■ TASK DESCRIPTION
Reproduce each line below with no alterations.

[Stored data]
Lemma index_remove_add idx s c :
  pruned idx → c ∉ entry idx s → index_remove s c (index_add s c idx) = idx.
Proof.
  intros Hp Hc. apply map_eq. intros s'.
  rewrite index_remove_lookup, index_add_lookup.
  case_decide as Heq; [subst|by rewrite index_add_lookup, decide_False].
  rewrite decide_True by done. unfold entry in *.
  destruct (idx !! s') as [clients|] eqn:Hs; simpl in *.
  - assert ((clients ∪ {[c]}) ∖ {[c]} = clients) as -> by set_solver.
    case_decide as He; [|done]. by destruct (Hp s' clients Hs).
  - case_decide as He; [done|]. destruct He. set_solver.
Qed.

Lemma conn_delete_add s conn :
  s ∉ conn_subscriptions conn → conn_delete s (conn_add s conn) = conn.
Proof.
  intros Hs. destruct conn as [subs u b]. unfold conn_delete, conn_add; simpl in *.
  f_equal. set_solver.
Qed.
End RoundTrip.

(** X4. In every state the engine can reach, a subscribe for one symbol
    the connection does not hold yet, followed by an unsubscribe for the same
    element, leaves the connections and the index exactly as they were. *)
Theorem unsubscribe_undoes_subscribe
    (w : World) (events : list Event) (c : SocketId) (conn : Connection)
    (v : JsVal) (s : string) :
  fresh_connects w events initial_state = true →
  let st := run_state w events initial_state in
  connections st !! c = Some conn →
  accepted_symbol v = Some s →
  s ∉ conn_subscriptions conn →
  size (conn_subscriptions conn) < MAX_SUBSCRIPTIONS_PER_CLIENT →
  let st1 := (on_subscribe c (symbols_payload [v]) st).1 in
  let st2 := (on_unsubscribe c (symbols_payload [v]) st1).1 in
  s ∈ symbolsFor c st1
  ∧ connections st2 = connections st
  ∧ subscriptions st2 = subscriptions st.
Proof.
  intros Hfresh st Hc Hv Hs Hsize.
  assert (Hinv : registry_inv st) by exact (run_inv w events _ Hfresh initial_inv).
  clearbody st. destruct Hinv as [Hp Hrel]. intros st1 st2.
  assert (Hclean : cleanSymbol v = Return s ∧ String.eqb s "" = false).
  { unfold accepted_symbol in Hv. destruct (cleanSymbol v) as [clean|]; [|done].
    destruct (String.eqb clean "") eqn:Hb; [done|]. by injection Hv as ->. }
  destruct Hclean as [Hclean Hblank].
  assert (Hst1 : connections st1 = alter (conn_add s) c (connections st)
                 ∧ subscriptions st1 = index_add s c (subscriptions st)).
  { subst st1.
    rewrite (subscribe_within_limit c _ [v] st conn (get_symbols_payload [v]) Hc)
      by (simpl; lia).
    cbv zeta. cbn [fst].
    destruct (start_if_needed_registry (sa_state (subscribe_loop c [v] st)))
      as [-> ->].
    unfold subscribe_loop. cbn [fold_left]. unfold subscribe_symbol.
    rewrite Hclean, Hblank. done. }
  destruct Hst1 as [Hc1 Hs1].
  assert (Hin1 : s ∈ symbolsFor c st1).
  { unfold symbolsFor. rewrite Hc1, lookup_alter_eq, Hc. simpl. set_solver. }
  split; [exact Hin1|].
  assert (Hopen : is_Some (connections st1 !! c)).
  { rewrite Hc1, lookup_alter_eq, Hc. by eexists. }
  destruct Hopen as [conn1 Hconn1].
  subst st2. unfold on_unsubscribe. rewrite get_symbols_payload, Hconn1.
  cbn [unsubscribe_loop]. rewrite Hclean. cbn [fst snd].
  match goal with |- connections (stop_if_unused ?x) = _ ∧ _ =>
    destruct (stop_if_unused_registry x) as [-> ->] end.
  simpl. rewrite Hc1, Hs1. split.
  - rewrite alter_alter_eq. apply alter_id. intros conn' Hc'.
    rewrite Hc in Hc'. injection Hc' as <-. simpl. by apply conn_delete_add.
  - apply index_remove_add; [done|].
    intros Hin. apply Hs. pose proof (Hrel c s) as Hcs.
    unfold symbolsFor in Hcs. rewrite Hc in Hcs. by apply Hcs.
Qed.

Lemma unsubscribe_undoes_subscribe_witness :
  let events := [Connect "c1"; Connect "c2";
                 Subscribe "c2" (symbols_payload [JStr "AAPL"])] in
  let st := run_state offline events initial_state in
  let st1 := (on_subscribe "c1" (symbols_payload [JStr " aapl "]) st).1 in
  let st2 := (on_unsubscribe "c1" (symbols_payload [JStr " aapl "]) st1).1 in
  ∃ conn,
    fresh_connects offline events initial_state = true
    ∧ connections st !! "c1" = Some conn
    ∧ accepted_symbol (JStr " aapl ") = Some "AAPL"
    ∧ ("AAPL" ∉ conn_subscriptions conn)
    ∧ size (conn_subscriptions conn) < MAX_SUBSCRIPTIONS_PER_CLIENT
    ∧ connections st2 = connections st
    ∧ subscriptions st2 = subscriptions st.
Proof.
  intros events st.
  destruct (connections st !! "c1") as [conn|] eqn:Hc;
    [|vm_compute in Hc; discriminate Hc].
  assert (Hsubs : conn_subscriptions conn = symbolsFor "c1" st).
  { unfold symbolsFor. by rewrite Hc. }
  assert (Hfresh : fresh_connects offline events initial_state = true)
    by (vm_compute; reflexivity).
  assert (Hnot : "AAPL" ∉ conn_subscriptions conn).
  { rewrite Hsubs. intros Hin.
    assert (Hb : bool_decide ("AAPL" ∈ symbolsFor "c1" st) = true)
      by by apply bool_decide_eq_true.
    vm_compute in Hb. discriminate Hb. }
  assert (Hsize : size (conn_subscriptions conn) < MAX_SUBSCRIPTIONS_PER_CLIENT).
  { rewrite Hsubs. unfold lt. vm_compute. repeat constructor. }
  intros st1 st2. exists conn.
  split; [exact Hfresh|]. split; [reflexivity|]. split; [reflexivity|].
  split; [exact Hnot|]. split; [exact Hsize|].
  exact (proj2 (unsubscribe_undoes_subscribe offline events "c1" conn
                  (JStr " aapl ") "AAPL" Hfresh Hc eq_refl Hnot Hsize)).
Defined.

(** ** The timer is never idle over a non-empty index *)

Section IdleInvariant.
Implicit Types (st : State) (c : SocketId).

Lemma start_if_needed_idle st :
  updateInterval (start_if_needed st) = false → subscriptions (start_if_needed st) = ∅.
Proof.
  unfold start_if_needed, startUpdateInterval.
  destruct (Nat.ltb_spec 0 (size (subscriptions st))) as [Hpos|Hz];
    destruct (updateInterval st) eqn:Ht; simpl; rewrite ?Ht; try done.
  intros _. apply map_size_empty_iff. lia.
Qed.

■ SOLUTION FOR THIS PROBLEM
Lemma index_remove_add idx s c :
  pruned idx → c ∉ entry idx s → index_remove s c (index_add s c idx) = idx.
Proof.
  intros Hp Hc. apply map_eq. intros s'.
  rewrite index_remove_lookup, index_add_lookup.
  case_decide as Heq; [subst|by rewrite index_add_lookup, decide_False].
  rewrite decide_True by done. unfold entry in *.
  destruct (idx !! s') as [clients|] eqn:Hs; simpl in *.
  - assert ((clients ∪ {[c]}) ∖ {[c]} = clients) as -> by set_solver.
    case_decide as He; [|done]. by destruct (Hp s' clients Hs).
  - case_decide as He; [done|]. destruct He. set_solver.
Qed.

Lemma conn_delete_add s conn :
  s ∉ conn_subscriptions conn → conn_delete s (conn_add s conn) = conn.
Proof.
  intros Hs. destruct conn as [subs u b]. unfold conn_delete, conn_add; simpl in *.
  f_equal. set_solver.
Qed.
End RoundTrip.

(** X4. In every state the engine can reach, a subscribe for one symbol
    the connection does not hold yet, followed by an unsubscribe for the same
    element, leaves the connections and the index exactly as they were. *)
Theorem unsubscribe_undoes_subscribe
    (w : World) (events : list Event) (c : SocketId) (conn : Connection)
    (v : JsVal) (s : string) :
  fresh_connects w events initial_state = true →
  let st := run_state w events initial_state in
  connections st !! c = Some conn →
  accepted_symbol v = Some s →
  s ∉ conn_subscriptions conn →
  size (conn_subscriptions conn) < MAX_SUBSCRIPTIONS_PER_CLIENT →
  let st1 := (on_subscribe c (symbols_payload [v]) st).1 in
  let st2 := (on_unsubscribe c (symbols_payload [v]) st1).1 in
  s ∈ symbolsFor c st1
  ∧ connections st2 = connections st
  ∧ subscriptions st2 = subscriptions st.
Proof.
  intros Hfresh st Hc Hv Hs Hsize.
  assert (Hinv : registry_inv st) by exact (run_inv w events _ Hfresh initial_inv).
  clearbody st. destruct Hinv as [Hp Hrel]. intros st1 st2.
  assert (Hclean : cleanSymbol v = Return s ∧ String.eqb s "" = false).
  { unfold accepted_symbol in Hv. destruct (cleanSymbol v) as [clean|]; [|done].
    destruct (String.eqb clean "") eqn:Hb; [done|]. by injection Hv as ->. }
  destruct Hclean as [Hclean Hblank].
  assert (Hst1 : connections st1 = alter (conn_add s) c (connections st)
                 ∧ subscriptions st1 = index_add s c (subscriptions st)).
  { subst st1.
    rewrite (subscribe_within_limit c _ [v] st conn (get_symbols_payload [v]) Hc)
      by (simpl; lia).
    cbv zeta. cbn [fst].
    destruct (start_if_needed_registry (sa_state (subscribe_loop c [v] st)))
      as [-> ->].
    unfold subscribe_loop. cbn [fold_left]. unfold subscribe_symbol.
    rewrite Hclean, Hblank. done. }
  destruct Hst1 as [Hc1 Hs1].
  assert (Hin1 : s ∈ symbolsFor c st1).
  { unfold symbolsFor. rewrite Hc1, lookup_alter_eq, Hc. simpl. set_solver. }
  split; [exact Hin1|].
  assert (Hopen : is_Some (connections st1 !! c)).
  { rewrite Hc1, lookup_alter_eq, Hc. by eexists. }
  destruct Hopen as [conn1 Hconn1].
  subst st2. unfold on_unsubscribe. rewrite get_symbols_payload, Hconn1.
  cbn [unsubscribe_loop]. rewrite Hclean. cbn [fst snd].
  match goal with |- connections (stop_if_unused ?x) = _ ∧ _ =>
    destruct (stop_if_unused_registry x) as [-> ->] end.
  simpl. rewrite Hc1, Hs1. split.
  - rewrite alter_alter_eq. apply alter_id. intros conn' Hc'.
    rewrite Hc in Hc'. injection Hc' as <-. simpl. by apply conn_delete_add.
  - apply index_remove_add; [done|].
    intros Hin. apply Hs. pose proof (Hrel c s) as Hcs.
    unfold symbolsFor in Hcs. rewrite Hc in Hcs. by apply Hcs.
Qed.

Lemma unsubscribe_undoes_subscribe_witness :
  let events := [Connect "c1"; Connect "c2";
                 Subscribe "c2" (symbols_payload [JStr "AAPL"])] in
  let st := run_state offline events initial_state in
  let st1 := (on_subscribe "c1" (symbols_payload [JStr " aapl "]) st).1 in
  let st2 := (on_unsubscribe "c1" (symbols_payload [JStr " aapl "]) st1).1 in
  ∃ conn,
    fresh_connects offline events initial_state = true
    ∧ connections st !! "c1" = Some conn
    ∧ accepted_symbol (JStr " aapl ") = Some "AAPL"
    ∧ ("AAPL" ∉ conn_subscriptions conn)
    ∧ size (conn_subscriptions conn) < MAX_SUBSCRIPTIONS_PER_CLIENT
    ∧ connections st2 = connections st
    ∧ subscriptions st2 = subscriptions st.
Proof.
  intros events st.
  destruct (connections st !! "c1") as [conn|] eqn:Hc;
    [|vm_compute in Hc; discriminate Hc].
  assert (Hsubs : conn_subscriptions conn = symbolsFor "c1" st).
  { unfold symbolsFor. by rewrite Hc. }
  assert (Hfresh : fresh_connects offline events initial_state = true)
    by (vm_compute; reflexivity).
  assert (Hnot : "AAPL" ∉ conn_subscriptions conn).
  { rewrite Hsubs. intros Hin.
    assert (Hb : bool_decide ("AAPL" ∈ symbolsFor "c1" st) = true)
      by by apply bool_decide_eq_true.
    vm_compute in Hb. discriminate Hb. }
  assert (Hsize : size (conn_subscriptions conn) < MAX_SUBSCRIPTIONS_PER_CLIENT).
  { rewrite Hsubs. unfold lt. vm_compute. repeat constructor. }
  intros st1 st2. exists conn.
  split; [exact Hfresh|]. split; [reflexivity|]. split; [reflexivity|].
  split; [exact Hnot|]. split; [exact Hsize|].
  exact (proj2 (unsubscribe_undoes_subscribe offline events "c1" conn
                  (JStr " aapl ") "AAPL" Hfresh Hc eq_refl Hnot Hsize)).
Defined.

(** ** The timer is never idle over a non-empty index *)

Section IdleInvariant.
Implicit Types (st : State) (c : SocketId).

Lemma start_if_needed_idle st :
  updateInterval (start_if_needed st) = false → subscriptions (start_if_needed st) = ∅.
Proof.
  unfold start_if_needed, startUpdateInterval.
  destruct (Nat.ltb_spec 0 (size (subscriptions st))) as [Hpos|Hz];
    destruct (updateInterval st) eqn:Ht; simpl; rewrite ?Ht; try done.
  intros _. apply map_size_empty_iff. lia.
Qed.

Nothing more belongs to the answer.